ACTIVITY :: Look through the entries below and report every line that has "their".

BEGIN RECORDS PROVIDED

(* ===== verification/WorkflowDef.v ===== *)
(** * Workflow definitions and their validation

    The data of a workflow definition ([shared/types/workflows.ts]) and the
    write-path validator of [main/src/orchestrator/workflowDefinitionSchema.ts].
    [schema_issues] lists the issues the schema reports; an empty list is a
    definition the validator accepts.  The fields no modelled code reads (the
    MCP list, descriptions, artifact declarations, per-agent configurations)
    are left out, and so are their checks. *)

From Stdlib Require Import Ascii.
From S2P Require Import Prelude JsString Regex.

Record inner_step := mk_inner {
  is_id : string;
  is_agent : string;
  is_optional : bool;
  is_loopback : option string;
  is_firmGate : bool
}.

Record fan_out_spec := mk_fan_out {
  fo_over : string;
  fo_inner : list inner_step;
  fo_maxConcurrency : option Z
}.

Record workflow_step := mk_step {
  ws_id : string;
  ws_name : string;
  ws_agent : string;
  ws_retries : Z;
  ws_optional : bool;
  ws_human : bool;
  ws_loopback : option string;
  ws_fanOut : option fan_out_spec;
  ws_consumesPriorStepOutput : bool;
  ws_consumesBlockingReviewItems : bool
}.

Record workflow_phase := mk_phase {
  ph_id : string;
  ph_label : string;
  ph_color : string;
  ph_steps : list workflow_step
}.

Record workflow_definition := mk_definition {
  wd_id : string;
  wd_phases : list workflow_phase
}.

Definition SPRINT_BATCH_CAP : Z := 5.

(** The cap read from a stored spec, which may hold any integer. *)
Definition effectiveMaxConcurrency (f : fan_out_spec) : Z :=
  match f.(fo_maxConcurrency) with
  | None => SPRINT_BATCH_CAP
  | Some raw => Z.max 1 raw
  end.

(** ** Validation *)

(** [/^[a-z0-9]+(?:-[a-z0-9]+)*$/] *)
Definition kebab_re : re :=
  let alnum := RChr (λ c, is_lower c || is_digit c) in
  seqs [RBol; plus alnum; RStar (RSeq (lit "-") (plus alnum)); REol].
Definition kebabCaseId (s : string) : bool := test kebab_re s.

(** [/^#[0-9a-fA-F]{6}$/] *)
Definition hex_re : re :=
  seqs [RBol; lit "#";
        times 6 (RChr (λ c, is_digit c || bool_decide (c ∈ chars "abcdefABCDEF"))); REol].
Definition hexColor (s : string) : bool := test hex_re s.

Inductive schema_issue :=
  | bad_field (what : string)
  | duplicate_phase (id : string)
  | duplicate_step (id phase : string)
  | duplicate_inner (id step : string)
  | bad_inner_loopback (target step : string)
  | bad_loopback (target phase : string).

Definition nonempty_str (s : string) : bool := negb (String.eqb s "").
Definition check (b : bool) (what : string) : list schema_issue :=
  if b then [] else [bad_field what].

(** [seen.has(id)] in a loop that adds every id it passes. *)
Fixpoint duplicates (seen : list string) (ids : list string) : list string :=
  match ids with
  | [] => []
  | id :: ids' => (if bool_decide (id ∈ seen) then [id] else []) ++ duplicates (id :: seen) ids'
  end.

Definition unresolved (ids : list string) (targets : list (option string)) : list string :=
  omap (λ t, match t with
             | Some l => if bool_decide (l ∈ ids) then None else Some l
             | None => None
             end) targets.

Definition fanOutInnerStepSchema (s : inner_step) : list schema_issue :=
  check (kebabCaseId s.(is_id)) "inner id" ++ check (nonempty_str s.(is_agent)) "inner agent".

Definition fanOutSchema (f : fan_out_spec) : list schema_issue :=
  check (nonempty_str f.(fo_over)) "fanOut.over"
  ++ check (match f.(fo_inner) with [] => false | _ => true end) "fanOut.inner"
  ++ flat_map fanOutInnerStepSchema f.(fo_inner)
  ++ check (match f.(fo_maxConcurrency) with Some m => (1 <=? m)%Z | None => true end)
       "fanOut.maxConcurrency".

Definition workflowStepSchema (s : workflow_step) : list schema_issue :=
  check (kebabCaseId s.(ws_id)) "id" ++ check (nonempty_str s.(ws_name)) "name"
  ++ check (nonempty_str s.(ws_agent)) "agent" ++ check (0 <=? s.(ws_retries))%Z "retries"
  ++ match s.(ws_fanOut) with Some f => fanOutSchema f | None => [] end.

Definition workflowPhaseSchema (p : workflow_phase) : list schema_issue :=
  check (kebabCaseId p.(ph_id)) "phase id" ++ check (nonempty_str p.(ph_label)) "label"
  ++ check (hexColor p.(ph_color)) "color"
  ++ check (match p.(ph_steps) with [] => false | _ => true end) "steps"
  ++ flat_map workflowStepSchema p.(ph_steps).

(** The per-step part of the definition's [superRefine]. *)
Definition fan_out_refine (s : workflow_step) : list schema_issue :=
  match s.(ws_fanOut) with
  | None => []
  | Some f =>
      let ids := is_id <$> f.(fo_inner) in
      ((λ id, duplicate_inner id s.(ws_id)) <$> duplicates [] ids)
      ++ ((λ l, bad_inner_loopback l s.(ws_id)) <$> unresolved ids (is_loopback <$> f.(fo_inner)))
  end.

Definition phase_refine (p : workflow_phase) : list schema_issue :=
  let ids := ws_id <$> p.(ph_steps) in
  ((λ id, duplicate_step id p.(ph_id)) <$> duplicates [] ids)
  ++ flat_map fan_out_refine p.(ph_steps)
  ++ ((λ l, bad_loopback l p.(ph_id)) <$> unresolved ids (ws_loopback <$> p.(ph_steps))).

Definition definition_refine (d : workflow_definition) : list schema_issue :=
  ((λ id, duplicate_phase id) <$> duplicates [] (ph_id <$> d.(wd_phases)))
  ++ flat_map phase_refine d.(wd_phases).

(** Zod runs the refinement on a well-shaped value only. *)
Definition schema_issues (d : workflow_definition) : list schema_issue :=
  let shape := check (nonempty_str d.(wd_id)) "definition id"
    ++ check (match d.(wd_phases) with [] => false | _ => true end) "phases"
    ++ flat_map workflowPhaseSchema d.(wd_phases) in
  match shape with
  | [] => definition_refine d
  | _ => shape
  end.

Definition valid_definition (d : workflow_definition) : bool :=
  bool_decide (schema_issues d = []).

END RECORDS PROVIDED

COMPLETED EXERCISE ::
(** * Workflow definitions and their validation
    are left out, and so are their checks. *)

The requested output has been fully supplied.